[Records from a dataset]
========
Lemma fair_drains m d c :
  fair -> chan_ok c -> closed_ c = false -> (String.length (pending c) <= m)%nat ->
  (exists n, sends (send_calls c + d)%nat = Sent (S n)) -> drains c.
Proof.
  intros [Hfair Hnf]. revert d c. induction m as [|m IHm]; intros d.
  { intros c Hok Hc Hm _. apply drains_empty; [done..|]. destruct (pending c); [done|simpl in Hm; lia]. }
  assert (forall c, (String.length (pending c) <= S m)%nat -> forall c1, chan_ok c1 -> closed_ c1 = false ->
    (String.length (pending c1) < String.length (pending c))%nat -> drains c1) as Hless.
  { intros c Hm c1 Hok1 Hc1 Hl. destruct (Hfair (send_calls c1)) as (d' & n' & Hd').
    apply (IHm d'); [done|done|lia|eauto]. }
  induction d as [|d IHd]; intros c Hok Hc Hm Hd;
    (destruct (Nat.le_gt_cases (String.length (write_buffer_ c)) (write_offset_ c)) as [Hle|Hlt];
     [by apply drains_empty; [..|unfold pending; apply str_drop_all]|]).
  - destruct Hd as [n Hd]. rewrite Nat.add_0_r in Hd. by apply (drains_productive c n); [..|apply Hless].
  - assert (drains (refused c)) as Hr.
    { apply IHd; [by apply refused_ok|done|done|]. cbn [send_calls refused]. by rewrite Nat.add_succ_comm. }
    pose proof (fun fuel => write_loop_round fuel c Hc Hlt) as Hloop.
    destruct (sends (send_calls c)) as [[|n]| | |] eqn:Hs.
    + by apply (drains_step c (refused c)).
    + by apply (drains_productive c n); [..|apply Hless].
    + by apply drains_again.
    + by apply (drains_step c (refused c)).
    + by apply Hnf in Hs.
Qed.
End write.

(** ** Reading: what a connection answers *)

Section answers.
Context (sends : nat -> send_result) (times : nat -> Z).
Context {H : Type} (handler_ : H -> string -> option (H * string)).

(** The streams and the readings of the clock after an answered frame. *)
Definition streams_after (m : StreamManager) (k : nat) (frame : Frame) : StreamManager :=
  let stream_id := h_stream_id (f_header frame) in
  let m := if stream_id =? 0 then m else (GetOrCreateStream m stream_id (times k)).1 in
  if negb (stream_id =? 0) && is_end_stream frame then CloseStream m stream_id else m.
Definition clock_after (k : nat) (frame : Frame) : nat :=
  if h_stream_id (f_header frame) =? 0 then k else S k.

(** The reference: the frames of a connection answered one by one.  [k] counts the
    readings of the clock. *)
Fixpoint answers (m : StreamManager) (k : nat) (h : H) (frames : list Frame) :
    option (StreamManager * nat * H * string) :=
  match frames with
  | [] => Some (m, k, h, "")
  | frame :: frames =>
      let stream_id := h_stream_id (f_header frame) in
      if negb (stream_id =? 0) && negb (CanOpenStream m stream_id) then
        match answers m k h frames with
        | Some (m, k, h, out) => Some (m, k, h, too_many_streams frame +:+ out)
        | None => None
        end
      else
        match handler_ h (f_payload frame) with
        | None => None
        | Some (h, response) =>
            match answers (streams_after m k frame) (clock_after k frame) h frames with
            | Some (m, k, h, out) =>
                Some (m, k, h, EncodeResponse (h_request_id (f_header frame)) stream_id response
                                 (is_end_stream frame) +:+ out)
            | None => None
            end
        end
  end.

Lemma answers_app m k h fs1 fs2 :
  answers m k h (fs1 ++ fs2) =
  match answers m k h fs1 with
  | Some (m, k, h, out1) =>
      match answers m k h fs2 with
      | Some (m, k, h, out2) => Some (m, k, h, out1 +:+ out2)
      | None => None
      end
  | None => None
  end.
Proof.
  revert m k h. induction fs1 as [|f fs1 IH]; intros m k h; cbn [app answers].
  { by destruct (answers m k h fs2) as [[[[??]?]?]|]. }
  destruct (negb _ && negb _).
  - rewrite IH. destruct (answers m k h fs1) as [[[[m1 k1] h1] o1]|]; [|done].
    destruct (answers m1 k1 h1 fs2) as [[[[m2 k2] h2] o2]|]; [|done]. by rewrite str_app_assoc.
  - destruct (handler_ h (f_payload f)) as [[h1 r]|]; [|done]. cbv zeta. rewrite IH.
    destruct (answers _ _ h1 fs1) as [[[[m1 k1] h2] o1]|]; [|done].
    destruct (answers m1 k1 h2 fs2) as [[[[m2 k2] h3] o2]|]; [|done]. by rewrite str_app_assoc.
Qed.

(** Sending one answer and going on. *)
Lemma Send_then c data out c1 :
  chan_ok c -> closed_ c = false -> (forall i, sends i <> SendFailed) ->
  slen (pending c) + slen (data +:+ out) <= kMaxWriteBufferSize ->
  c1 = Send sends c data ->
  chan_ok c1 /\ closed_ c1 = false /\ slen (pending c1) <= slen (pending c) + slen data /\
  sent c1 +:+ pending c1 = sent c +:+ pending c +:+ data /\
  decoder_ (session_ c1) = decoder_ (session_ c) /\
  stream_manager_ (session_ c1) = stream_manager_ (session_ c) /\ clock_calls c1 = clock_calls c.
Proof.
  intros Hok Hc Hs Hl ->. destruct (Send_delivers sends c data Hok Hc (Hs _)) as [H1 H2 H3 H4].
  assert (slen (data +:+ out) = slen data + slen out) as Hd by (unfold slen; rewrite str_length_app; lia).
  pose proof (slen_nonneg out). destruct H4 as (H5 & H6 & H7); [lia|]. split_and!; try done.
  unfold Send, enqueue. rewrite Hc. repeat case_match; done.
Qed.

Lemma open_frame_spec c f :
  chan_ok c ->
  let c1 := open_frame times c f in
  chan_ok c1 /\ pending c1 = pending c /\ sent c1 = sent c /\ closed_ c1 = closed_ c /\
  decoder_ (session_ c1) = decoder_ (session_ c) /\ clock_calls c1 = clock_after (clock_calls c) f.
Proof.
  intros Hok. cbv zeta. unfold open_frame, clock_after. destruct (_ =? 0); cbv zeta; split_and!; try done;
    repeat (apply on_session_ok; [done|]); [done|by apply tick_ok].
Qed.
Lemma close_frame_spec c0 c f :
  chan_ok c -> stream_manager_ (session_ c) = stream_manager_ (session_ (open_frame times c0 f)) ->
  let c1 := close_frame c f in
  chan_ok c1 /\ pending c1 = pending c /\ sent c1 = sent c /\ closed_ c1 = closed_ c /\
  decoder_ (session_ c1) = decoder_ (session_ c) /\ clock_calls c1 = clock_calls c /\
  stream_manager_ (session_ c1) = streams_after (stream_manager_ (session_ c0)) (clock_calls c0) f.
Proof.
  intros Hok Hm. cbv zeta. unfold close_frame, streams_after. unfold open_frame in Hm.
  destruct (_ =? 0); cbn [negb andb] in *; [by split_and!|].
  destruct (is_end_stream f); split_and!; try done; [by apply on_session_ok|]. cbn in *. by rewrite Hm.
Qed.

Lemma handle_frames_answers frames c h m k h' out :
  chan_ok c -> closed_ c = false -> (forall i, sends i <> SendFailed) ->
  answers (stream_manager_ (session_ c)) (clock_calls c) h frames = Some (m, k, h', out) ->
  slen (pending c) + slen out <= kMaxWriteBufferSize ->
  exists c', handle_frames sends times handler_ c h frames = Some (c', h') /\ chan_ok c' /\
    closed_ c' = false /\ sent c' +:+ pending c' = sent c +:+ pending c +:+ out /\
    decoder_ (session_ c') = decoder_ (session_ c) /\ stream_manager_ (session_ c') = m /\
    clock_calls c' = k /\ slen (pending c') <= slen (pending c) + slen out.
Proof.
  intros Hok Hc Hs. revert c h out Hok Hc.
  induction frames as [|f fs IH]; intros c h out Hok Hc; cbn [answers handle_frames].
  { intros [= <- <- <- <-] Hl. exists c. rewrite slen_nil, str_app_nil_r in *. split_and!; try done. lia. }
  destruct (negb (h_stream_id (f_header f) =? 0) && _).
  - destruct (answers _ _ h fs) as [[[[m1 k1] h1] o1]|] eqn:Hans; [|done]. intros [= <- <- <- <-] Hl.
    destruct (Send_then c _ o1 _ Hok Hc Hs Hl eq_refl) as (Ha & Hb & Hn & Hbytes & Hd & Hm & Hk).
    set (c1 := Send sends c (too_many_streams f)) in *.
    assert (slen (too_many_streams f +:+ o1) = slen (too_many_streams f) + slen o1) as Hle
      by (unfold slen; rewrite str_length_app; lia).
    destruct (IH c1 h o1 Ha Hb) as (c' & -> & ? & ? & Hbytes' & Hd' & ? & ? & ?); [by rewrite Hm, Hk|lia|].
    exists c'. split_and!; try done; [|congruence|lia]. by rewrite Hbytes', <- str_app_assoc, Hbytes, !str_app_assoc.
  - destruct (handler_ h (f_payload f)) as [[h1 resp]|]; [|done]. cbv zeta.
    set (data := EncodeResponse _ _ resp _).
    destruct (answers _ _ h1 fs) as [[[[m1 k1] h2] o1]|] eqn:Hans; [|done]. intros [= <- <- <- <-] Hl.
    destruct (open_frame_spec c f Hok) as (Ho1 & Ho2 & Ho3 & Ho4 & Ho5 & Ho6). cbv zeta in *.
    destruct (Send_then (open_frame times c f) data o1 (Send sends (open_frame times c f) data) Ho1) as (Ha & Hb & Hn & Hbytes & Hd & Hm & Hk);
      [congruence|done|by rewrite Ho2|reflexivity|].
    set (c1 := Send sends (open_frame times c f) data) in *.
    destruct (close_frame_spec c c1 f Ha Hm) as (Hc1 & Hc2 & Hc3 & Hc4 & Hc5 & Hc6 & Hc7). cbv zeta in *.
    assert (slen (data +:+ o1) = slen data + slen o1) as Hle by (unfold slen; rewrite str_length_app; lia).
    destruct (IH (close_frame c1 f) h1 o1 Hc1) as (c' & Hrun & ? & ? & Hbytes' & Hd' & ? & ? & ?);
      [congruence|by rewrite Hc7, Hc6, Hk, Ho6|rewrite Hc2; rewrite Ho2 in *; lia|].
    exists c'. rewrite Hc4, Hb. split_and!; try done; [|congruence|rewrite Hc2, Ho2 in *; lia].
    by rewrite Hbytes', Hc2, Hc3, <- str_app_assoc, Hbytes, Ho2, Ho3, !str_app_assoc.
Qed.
========
Exercise details: Beginning with the top line of the data above, output every line exactly until the one that contains "assert (forall c, (String.length", and include that one too.

Finished task:
Lemma fair_drains m d c :
  fair -> chan_ok c -> closed_ c = false -> (String.length (pending c) <= m)%nat ->
  (exists n, sends (send_calls c + d)%nat = Sent (S n)) -> drains c.
Proof.
  intros [Hfair Hnf]. revert d c. induction m as [|m IHm]; intros d.
  { intros c Hok Hc Hm _. apply drains_empty; [done..|]. destruct (pending c); [done|simpl in Hm; lia]. }
  assert (forall c, (String.length (pending c) <= S m)%nat -> forall c1, chan_ok c1 -> closed_ c1 = false ->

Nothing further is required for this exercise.